─── Records supplied

(* ===== verification/Bootstrap.v ===== *)
(** * Finding and opening a cartridge's layout

    The lease a drive takes on a cartridge (storage/layout_lease.rs), the choice
    of the storage root (storage/metadata.rs), the resolution of the layout
    directory and the creation and loading of its files (storage/layout.rs).
    SHA-256 comes from the [sha2] crate and is a parameter. *)

From S2P Require Import Prelude Bytes Text Errors Fs Layout TapeState SpaceGuard Compression Records World Crc.
From S2P Require Import Segment Footprint Checkpoint Logs BlkMap MapLookup Dedup Reclaim RuntimeState SegmentIndex.
From S2P Require Import DataBlobs DataPath System.

(** The hexadecimal digest of a byte string. *)
Class Sha256 : Type := sha256_hex : list Z -> list Z.

(** ** Leases *)
Inductive LayoutLeaseError : Type :=
| LeaseBusy
| InvalidIdentity
| IdentityConflict
| LeaseIo (e : IoError).

Definition storage_error_from_lease (e : LayoutLeaseError) : StorageError :=
  match e with
  | LeaseBusy => Conflict "layout is busy"
  | InvalidIdentity => Conflict "invalid cartridge layout identity"
  | IdentityConflict => Conflict "identity_conflict"
  | LeaseIo e => SIo e
  end.

(** Identifiers the management plane may use: at most 128 bytes, starting with
    a letter or digit, without two dots in a row. *)
Fixpoint has_dot_dot (l : list Z) : bool :=
  match l with
  | 46 :: ((46 :: _) as l') => true
  | _ :: l' => has_dot_dot l'
  | [] => false
  end.
Definition management_byte (b : Z) : bool :=
  is_ascii_alphanumeric b || bool_decide (b ∈ [46; 95; 58; 32; 45]).
Definition valid_management_id (value : string) : bool :=
  match bytes_of_string value with
  | [] => false
  | b :: _ as bytes =>
      bool_decide (length bytes <= 128)%nat && is_ascii_alphanumeric b && negb (has_dot_dot bytes) &&
      forallb management_byte bytes
  end.

Section Lease.
Context `{SH : SpaceHost} `{SHA : Sha256} `{ENV : Environ}.

Definition layout_lease_key (device inode : Z) (cartridge_id : string) : list Z :=
  sha256_hex (bytes_of_string "holo-layout-v2" ++ [0] ++ show_uint device ++ [0] ++ show_uint inode ++ [0] ++
              bytes_of_string (sanitize_id cartridge_id)).

Definition lease_ask {A} (q : nat -> Result IoError A) : M SpaceState LayoutLeaseError A :=
  map_errM LeaseIo (ask q).

Definition pool_root_identity (root : string) : M SpaceState LayoutLeaseError (Z * Z) :=
  let! (k, dev, ino) := lease_ask (fun t => sh_metadata t root) in
  if decide (k = EkDir) then retM (dev, ino) else failM InvalidIdentity.

Definition storage_runtime_dir : string :=
  match getenv "HOLO_RUN_DIR" with
  | Some value => if decide (value = []) then "/run/holo" else string_of_bytes value
  | None => "/run/holo"
  end.

Definition require_lease_dir (path : string) : M SpaceState LayoutLeaseError unit :=
  let! (k, _, _) := lease_ask (fun t => sh_metadata t path) in
  if decide (k = EkDir) then retM tt else failM InvalidIdentity.

Definition lease_lock_dir (runtime_dir : string) : M SpaceState LayoutLeaseError string :=
  lease_ask (fun t => sh_mkdir t runtime_dir) ;;!
  require_lease_dir runtime_dir ;;!
  let lock_dir := path_join runtime_dir "storage-locks" in
  let! made := tryM (ask (fun t => sh_mkdir t lock_dir)) in
  match made with
  | Err e => if decide (io_kind e = KAlreadyExists) then retM tt else failM (LeaseIo e)
  | Ok _ => retM tt
  end ;;!
  require_lease_dir lock_dir ;;!
  retM lock_dir.

(** [open_lock_file]: the lock must be a regular file. *)
Definition open_lock_file (path : string) : M SpaceState LayoutLeaseError unit :=
  let! (k, _, _) := lease_ask (fun t => sh_metadata t path) in
  if decide (k = EkFile) then retM tt else failM InvalidIdentity.

(** [LayoutLease::acquire]: the device and inode of the pool root the lease is
    on. *)
Definition lease_acquire (pool_root cartridge_id runtime_dir : string)
  : M SpaceState LayoutLeaseError (Z * Z) :=
  if negb (valid_management_id cartridge_id) then failM InvalidIdentity
  else
    let! (device, inode) := pool_root_identity pool_root in
    let key := layout_lease_key device inode cartridge_id in
    let! lock_dir := lease_lock_dir runtime_dir in
    let lock_path := path_join lock_dir ("layout-" +:+ string_of_bytes key +:+ ".lock") in
    open_lock_file lock_path ;;!
    let! answer := ask (fun t => Ok (sh_flock t lock_path)) in
    match answer with
    | LkGranted => retM (device, inode)
    | LkWouldBlock => failM LeaseBusy
    | LkFailed m => failM (LeaseIo (io_error KOther m))
    end.

Definition verify_pool_root (lease : Z * Z) (pool_root : string) : M SpaceState LayoutLeaseError unit :=
  let! (device, inode) := map_errM (fun _ => IdentityConflict) (pool_root_identity pool_root) in
  if decide ((device, inode) = lease) then retM tt else failM IdentityConflict.
End Lease.

(** ** The storage root *)
Section Root.
Context `{HOST : Host} `{ENV : Environ}.

Definition can_write_dir (path : string) : M World StorageError bool :=
  let! made := io_raw (fs_create_dir_all path) in
  match made with
  | Err _ => retM false
  | Ok _ =>
      let probe := path_join path ".write-probe" in
      let! written := io_raw (let! i := fs_open_trunc probe in fs_write_at i 0 (bytes_of_string "probe")) in
      match written with
      | Err _ => retM false
      | Ok _ => let! _ := io_raw (fs_remove probe) in retM true
      end
  end.

Definition storage_root_dir : M World StorageError string :=
  match getenv "HOLO_STORAGE_ROOT" with
  | Some root => retM (string_of_bytes root)
  | None =>
      let preferred := "/var/lib/holo/storage"%string in
      let! ok := can_write_dir preferred in
      if (ok : bool) then retM preferred
      else
        match getenv "HOME" with
        | None => retM "/tmp/holo-storage"%string
        | Some home =>
            let home_default := path_join (string_of_bytes home) ".local/share/holo/storage" in
            let! ok := can_write_dir home_default in
            retM (if (ok : bool) then home_default else "/tmp/holo-storage"%string)
        end
  end.

(** The value of the first [pool_id] line that is not blank. *)
Definition pool_id_line (line : list Z) : option (list Z) :=
  match split_once 61 (trim line) with
  | Some (key, value) =>
      if decide (trim key = bytes_of_string "pool_id" /\ trim value <> []) then Some (trim value) else None
  | None => None
  end.
Fixpoint find_map {A B} (f : A -> option B) (l : list A) : option B :=
  match l with
  | [] => None
  | x :: l' => match f x with Some y => Some y | None => find_map f l' end
  end.

Definition resolve_cartridge_storage_root (cartridge_id media_state_dir fallback_root : string)
  (pool_root_base : option string) : M World StorageError string :=
  let metadata_path := path_join media_state_dir ("cartridge_" +:+ sanitize_id cartridge_id +:+ ".meta") in
  let! raw := io_raw (fs_read metadata_path) in
  match raw with
  | Err _ => retM fallback_root
  | Ok raw =>
      if negb (utf8_valid raw) then retM fallback_root
      else
        match find_map pool_id_line (lines raw), pool_root_base with
        | Some pool_id, Some base => retM (path_join base (sanitize_id (string_of_bytes pool_id)))
        | _, _ => retM fallback_root
        end
  end.

Definition storage_root_dir_for_cartridge (cartridge_id : string) : M World StorageError string :=
  let media_state_dir :=
    match getenv "HOLO_MEDIA_STATE_DIR" with
    | Some dir => string_of_bytes dir
    | None => "/run/holo/media-state"%string
    end in
  let base := string_of_bytes <$> getenv "HOLO_STORAGE_POOL_ROOT_BASE" in
  let! fallback := storage_root_dir in
  resolve_cartridge_storage_root cartridge_id media_state_dir fallback base.
End Root.

(** ** The layout directory *)
Section Directory.
Context `{SH : SpaceHost}.

Definition dir_ask {A} (q : nat -> Result IoError A) : M SpaceState StorageError A := map_errM SIo (ask q).

Definition is_layout_directory (path : string) : M SpaceState StorageError bool :=
  let! r := tryM (ask (fun t => sh_metadata t path)) in
  match r with
  | Ok (EkSymlink, _, _) => failM (Conflict "identity_conflict")
  | Ok (k, _, _) => retM (bool_decide (k = EkDir))
  | Err e => if decide (io_kind e = KNotFound) then retM false else failM (SIo e)
  end.

Fixpoint discover_entries (root cartridge : string) (entries : list (string * EntryKind))
  : M SpaceState StorageError (list string) :=
  match entries with
  | [] => retM []
  | (name, k) :: rest =>
      if decide (name = "cartridges"%string) then discover_entries root cartridge rest
      else match k with
           | EkSymlink => failM (Conflict "identity_conflict")
           | EkDir =>
               let candidate := path_join (path_join root name) cartridge in
               let! there := is_layout_directory candidate in
               let! others := discover_entries root cartridge rest in
               retM (if (there : bool) then candidate :: others else others)
           | _ => discover_entries root cartridge rest
           end
  end.
Definition discover_legacy_dirs (root cartridge_id : string) : M SpaceState StorageError (list string) :=
  let! entries := tryM (ask (fun t => sh_entries t root)) in
  match entries with
  | Err e => if decide (io_kind e = KNotFound) then retM [] else failM (SIo e)
  | Ok entries => discover_entries root (sanitize_id cartridge_id) entries
  end.

(** Candidates in the order they are found, without repetition. *)
Definition add_candidate (acc : list string) (c : string) : list string :=
  if decide (c ∈ acc) then acc else acc ++ [c].
Definition choose_layout (canonical : string) (candidates : list string) : Result StorageError string :=
  match candidates with
  | [] => Ok canonical
  | [c] => Ok c
  | _ => Err (Conflict "ambiguous_layout")
  end.

Definition resolve_layout_dir (root library_id drive_id cartridge_id : string)
  : M SpaceState StorageError string :=
  let canonical := canonical_cartridge_dir root library_id cartridge_id in
  let! there := is_layout_directory canonical in
  let candidates := if (there : bool) then [canonical] else [] in
  let preferred := legacy_cartridge_dir root drive_id cartridge_id in
  let! there := is_layout_directory preferred in
  let candidates := if (there : bool) then candidates ++ [preferred] else candidates in
  let! legacy := discover_legacy_dirs root cartridge_id in
  liftM (choose_layout canonical (fold_left add_candidate legacy candidates)).

Definition resolve_layout_paths (root library_id drive_id cartridge_id : string)
  : M SpaceState StorageError LayoutPaths :=
  let! dir := resolve_layout_dir root library_id drive_id cartridge_id in retM (paths_in dir).
End Directory.

(** ** Creating and loading the files *)
Record LayoutSnapshot : Type := mkLayoutSnapshot { ls_paths : LayoutPaths; ls_checkpoint : MetadataCheckpoint }.

Section Files.
Context `{HOST : Host} `{ENV : Environ} `{C : Crc32c}.

(** A directory of the model exists when a file is in it. *)
Definition root_exists (dir : string) (fs : Fs) : bool :=
  bool_decide (Exists (fun p => path_under dir p) (fst <$> map_to_list (fs_names fs))).

Definition create_if_missing (path : string) (k : SegmentKind) (id : Z) : M World StorageError unit :=
  let! there := path_exists path in
  if (there : bool) then retM tt else write_segment_file path k id 0 [].

Definition initial_checkpoint : MetadataCheckpoint := mkCheckpoint 1 1 2 3 Clean.

Definition load_layout (paths : LayoutPaths) : M World StorageError LayoutSnapshot :=
  let! w := getM in
  if negb (root_exists (root paths) (w_fs w)) then failM (SNotFound "layout root not found")
  else
    let! index := initialize_segment_index paths in
    forM (descriptors index) (fun d =>
      validate_segment_shape (data_segment_path paths (segment_seq d)) Data ;;! retM tt) ;;!
    read_segment_file (blk_map_file paths) BlkMap ;;!
    read_segment_file (lookup_file paths) Lookup ;;!
    read_segment_file (reclaim_file paths) Reclaim ;;!
    read_segment_file (dedup_file paths) Layout.Dedup ;;!
    let! checkpoint := load_checkpoint_page (metadata_file paths) in
    retM (mkLayoutSnapshot paths checkpoint).

Definition initialize_layout (paths : LayoutPaths) : M World StorageError LayoutSnapshot :=
  io (fs_create_dir_all (root paths)) ;;!
  let! _ := initialize_segment_index paths in
  create_if_missing (blk_map_file paths) BlkMap 2 ;;!
  create_if_missing (lookup_file paths) Lookup 3 ;;!
  create_if_missing (reclaim_file paths) Reclaim 4 ;;!
  create_if_missing (dedup_file paths) Layout.Dedup 5 ;;!
  let! there := path_exists (metadata_file paths) in
  (if (there : bool) then retM tt else persist_checkpoint_page (metadata_file paths) initial_checkpoint) ;;!
  load_layout paths.
End Files.

(** ** Mounting *)
Section Mount.
Context `{HOST : Host} `{ENV : Environ} `{C : Crc32c} `{SH : SpaceHost}.

Definition verify_lease (lease : option (Z * Z)) (root : string) : M Sys StorageError unit :=
  match lease with
  | Some l => map_errM storage_error_from_lease (on_space (verify_pool_root l root))
  | None => retM tt
  end.

Definition bootstrap_for_mount_inner (library_id drive_id cartridge_id : string) (lease : option (Z * Z))
  : M Sys StorageError LayoutSnapshot :=
  let! root := on_world (storage_root_dir_for_cartridge cartridge_id) in
  verify_lease lease root ;;!
  let! paths := on_space (resolve_layout_paths root library_id drive_id cartridge_id) in
  verify_lease lease root ;;!
  on_world (initialize_layout paths).

Definition bootstrap_for_mount (library_id drive_id cartridge_id : string) : M Sys StorageError LayoutSnapshot :=
  bootstrap_for_mount_inner library_id drive_id cartridge_id None.
Definition bootstrap_for_mount_with_lease (library_id drive_id cartridge_id : string) (lease : Z * Z)
  : M Sys StorageError LayoutSnapshot :=
  bootstrap_for_mount_inner library_id drive_id cartridge_id (Some lease).
End Mount.

(** ** Writing a whole layout in order (metadata.rs) *)
Inductive FlushStep : Type := FsData | FsBlkMap | FsLookup | FsMetadata.
#[export] Instance FlushStep_eq_dec : EqDecision FlushStep.
Proof. solve_decision. Defined.

Section Flush.
Context `{HOST : Host} `{ENV : Environ} `{C : Crc32c}.

Definition stop_after (fail_after : option FlushStep) (step : FlushStep) (msg : string)
  : M World StorageError unit :=
  if decide (fail_after = Some step) then failM (Conflict msg) else retM tt.

Definition flush_chain (data_path blk_map_path lookup_path metadata_path : string)
  (data_payload blk_payload lookup_payload : list Z) (checkpoint : MetadataCheckpoint)
  (fail_after : option FlushStep) : M World StorageError (list FlushStep) :=
  write_segment_file data_path Data 1 (epoch checkpoint) data_payload ;;!
  stop_after fail_after FsData "flush interrupted after data" ;;!
  write_segment_file blk_map_path BlkMap (active_blk_map_root checkpoint) (epoch checkpoint) blk_payload ;;!
  stop_after fail_after FsBlkMap "flush interrupted after blk_map" ;;!
  write_segment_file lookup_path Lookup (active_lookup_root checkpoint) (epoch checkpoint) lookup_payload ;;!
  stop_after fail_after FsLookup "flush interrupted after lookup" ;;!
  persist_checkpoint_page metadata_path checkpoint ;;!
  retM [FsData; FsBlkMap; FsLookup; FsMetadata].

Definition encode_blk_records (records : list BlkMapRecord) : list Z :=
  to_le 8 (Zlen records) ++ concat (map blk_encode records).
Definition encode_lookup_records (records : list MapLookupRecord) : list Z :=
  to_le 8 (Zlen records) ++ concat (map lookup_encode records).
End Flush.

──────

Please reply with an exact copy of the lines above, starting at the first and ending at the line that holds "Definition layout_lease_key (device".

(* ===== verification/Bootstrap.v ===== *)
(** * Finding and opening a cartridge's layout

    The lease a drive takes on a cartridge (storage/layout_lease.rs), the choice
    of the storage root (storage/metadata.rs), the resolution of the layout
    directory and the creation and loading of its files (storage/layout.rs).
    SHA-256 comes from the [sha2] crate and is a parameter. *)

From S2P Require Import Prelude Bytes Text Errors Fs Layout TapeState SpaceGuard Compression Records World Crc.
From S2P Require Import Segment Footprint Checkpoint Logs BlkMap MapLookup Dedup Reclaim RuntimeState SegmentIndex.
From S2P Require Import DataBlobs DataPath System.

(** The hexadecimal digest of a byte string. *)
Class Sha256 : Type := sha256_hex : list Z -> list Z.

(** ** Leases *)
Inductive LayoutLeaseError : Type :=
| LeaseBusy
| InvalidIdentity
| IdentityConflict
| LeaseIo (e : IoError).

Definition storage_error_from_lease (e : LayoutLeaseError) : StorageError :=
  match e with
  | LeaseBusy => Conflict "layout is busy"
  | InvalidIdentity => Conflict "invalid cartridge layout identity"
  | IdentityConflict => Conflict "identity_conflict"
  | LeaseIo e => SIo e
  end.

(** Identifiers the management plane may use: at most 128 bytes, starting with
    a letter or digit, without two dots in a row. *)
Fixpoint has_dot_dot (l : list Z) : bool :=
  match l with
  | 46 :: ((46 :: _) as l') => true
  | _ :: l' => has_dot_dot l'
  | [] => false
  end.
Definition management_byte (b : Z) : bool :=
  is_ascii_alphanumeric b || bool_decide (b ∈ [46; 95; 58; 32; 45]).
Definition valid_management_id (value : string) : bool :=
  match bytes_of_string value with
  | [] => false
  | b :: _ as bytes =>
      bool_decide (length bytes <= 128)%nat && is_ascii_alphanumeric b && negb (has_dot_dot bytes) &&
      forallb management_byte bytes
  end.

Section Lease.
Context `{SH : SpaceHost} `{SHA : Sha256} `{ENV : Environ}.

Definition layout_lease_key (device inode : Z) (cartridge_id : string) : list Z :=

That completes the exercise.